### REQUIRED WORK
Word for word, restate the lines of the data from the first through the one containing "intros [= <-].", and nothing else.

::::

Lemma length_rotate_end {A : Type} (v v' : list A) (k : Z) :
  rotate_end v k = Ok v' -> length v' = length v.
Proof.
  unfold rotate_end.
  destruct ((0 <=? k) && (k <=? Z.of_nat (length v))); [|discriminate].
  intros [= <-].
  rewrite length_app, length_skipn, length_firstn. lia.
Qed.

End MatrixFacts.

(** ** The batch algorithm *)

Section BatchFacts.

Context {Real : Type} {RA : RealArith Real} {ML : MathLib Real}.

Lemma length_similarityX (cfg : Standard.Config Real) (D : matrix Real)
    (rows cols : nat) :
  length (Standard.similarityX cfg D rows cols) = rows.
Proof.
  unfold Standard.similarityX, heavisideStepFunction, thresholded.
  destruct (Standard.optimiseThreshold cfg).
  - apply repeat_length.
  - now rewrite length_map, length_tabulate.
Qed.

Lemma cols0_similarityX (cfg : Standard.Config Real) (D : matrix Real)
    (rows cols : nat) :
  (0 < rows)%nat -> cols0 (Standard.similarityX cfg D rows cols) = cols.
Proof.
  intros Hr.
  unfold Standard.similarityX, heavisideStepFunction, thresholded, cols0.
  destruct (Standard.optimiseThreshold cfg).
  - rewrite nth_repeat_lt by assumption. apply repeat_length.
  - change (@nil Real) with (map heaviside []).
    rewrite map_nth, length_map, nth_tabulate by assumption.
    now rewrite length_map, length_seq.
Qed.

Lemma length_tSimilarityY (kappa : Real) (D : matrix Real) (yRows yCols : nat) :
  length (tSimilarityY kappa D yRows yCols) = yCols.
Proof. apply length_tabulate. Qed.

Lemma cols0_tSimilarityY (kappa : Real) (D : matrix Real) (yRows yCols : nat) :
  (0 < yCols)%nat -> cols0 (tSimilarityY kappa D yRows yCols) = yRows.
Proof. apply cols0_tabulate. Qed.

Lemma euclidean_csm_empty_query (cfg : Standard.Config Real) (tB : matrix Real) :
  Standard.euclidean_csm cfg [] tB = Exc EmptyResult.
Proof. reflexivity. Qed.

(** The product of two arrays of the same shape. *)
Lemma array_product_same_shape (A B : matrix Real) :
  length A = length B -> cols0 A = cols0 B ->
  array_product A B =
  Ok (tabulate (length A) (cols0 A) (fun i j => rmul (at2 A i j) (at2 B i j))).
Proof.
  intros Hl Hc. unfold array_product. now rewrite Hl, Hc, !Nat.eqb_refl.
Qed.

Lemma array_product_no_exc (A B : matrix Real) (e : exn) :
  array_product A B <> Exc e.
Proof. unfold array_product. destruct (_ && _); discriminate. Qed.

(** The distance branch on two non-empty embeddings: both masks have
    [length tA] rows and [length tB] columns, and so has their product. *)
Lemma euclidean_csm_nonempty (cfg : Standard.Config Real) (tA tB : matrix Real) :
  tA <> [] -> tB <> [] ->
  Standard.euclidean_csm cfg tA tB =
  Ok (maskX cfg tA tB, maskY cfg tA tB,
      tabulate (length tA) (length tB)
               (fun i j => rmul (at2 (maskX cfg tA tB) i j)
                                (at2 (maskY cfg tA tB) i j))).
Proof.
  intros HA HB.
  assert (0 < length tA)%nat as HlA by (destruct tA; [congruence|simpl; lia]).
  assert (0 < length tB)%nat as HlB by (destruct tB; [congruence|simpl; lia]).
  unfold Standard.euclidean_csm.
  destruct (pairwiseDistance tA tB) as [|d0 ds] eqn:Epd.
  { apply (f_equal (@length _)) in Epd.
    rewrite length_pairwiseDistance in Epd. simpl in Epd. lia. }
  rewrite <- Epd. clear Epd d0 ds.
  pose proof (cols0_pairwiseDistance tA tB HA) as Hc0.
  assert (length (transpose (pairwiseDistance tA tB)) = length tB) as HlT.
  { unfold transpose. now rewrite length_tabulate. }
  rewrite (vec_get_ok _ 0 []) by (rewrite HlT; lia). cbn [bind Z.to_nat].
  assert (length (nth 0%nat (transpose (pairwiseDistance tA tB)) []) = length tA)
    as Hrow0.
  { unfold transpose. rewrite nth_tabulate by (rewrite Hc0; exact HlB).
    now rewrite length_map, length_seq, length_pairwiseDistance. }
  rewrite Hrow0, HlT, length_pairwiseDistance, Hc0.
  fold (maskX cfg tA tB). fold (maskY cfg tA tB).
  pose proof (cols0_similarityX cfg (pairwiseDistance tA tB)
                (length tA) (length tB) HlA) as HcX.
  pose proof (length_tSimilarityY (Standard.kappa cfg)
                (transpose (pairwiseDistance tA tB)) (length tB) (length tA))
    as HlY.
  pose proof (length_similarityX cfg (pairwiseDistance tA tB)
                (length tA) (length tB)) as HlX.
  pose proof (cols0_tSimilarityY (Standard.kappa cfg)
                (transpose (pairwiseDistance tA tB)) (length tB) (length tA) HlA)
    as HcY.
  fold (maskX cfg tA tB) in HcX, HlX. fold (maskY cfg tA tB) in HlY, HcY.
  rewrite array_product_same_shape by congruence.
  cbn [bind]. now rewrite HlX, HcX.
Qed.

Lemma euclidean_csm_empty_reference (cfg : Standard.Config Real) (tA : matrix Real) :
  tA <> [] -> Standard.euclidean_csm cfg tA [] = Undef.
Proof.
  intros HA. destruct tA as [|a tA]; [congruence|]. reflexivity.
Qed.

::::

### SOLUTION FOR THIS TASK
Lemma length_rotate_end {A : Type} (v v' : list A) (k : Z) :
  rotate_end v k = Ok v' -> length v' = length v.
Proof.
  unfold rotate_end.
  destruct ((0 <=? k) && (k <=? Z.of_nat (length v))); [|discriminate].
  intros [= <-].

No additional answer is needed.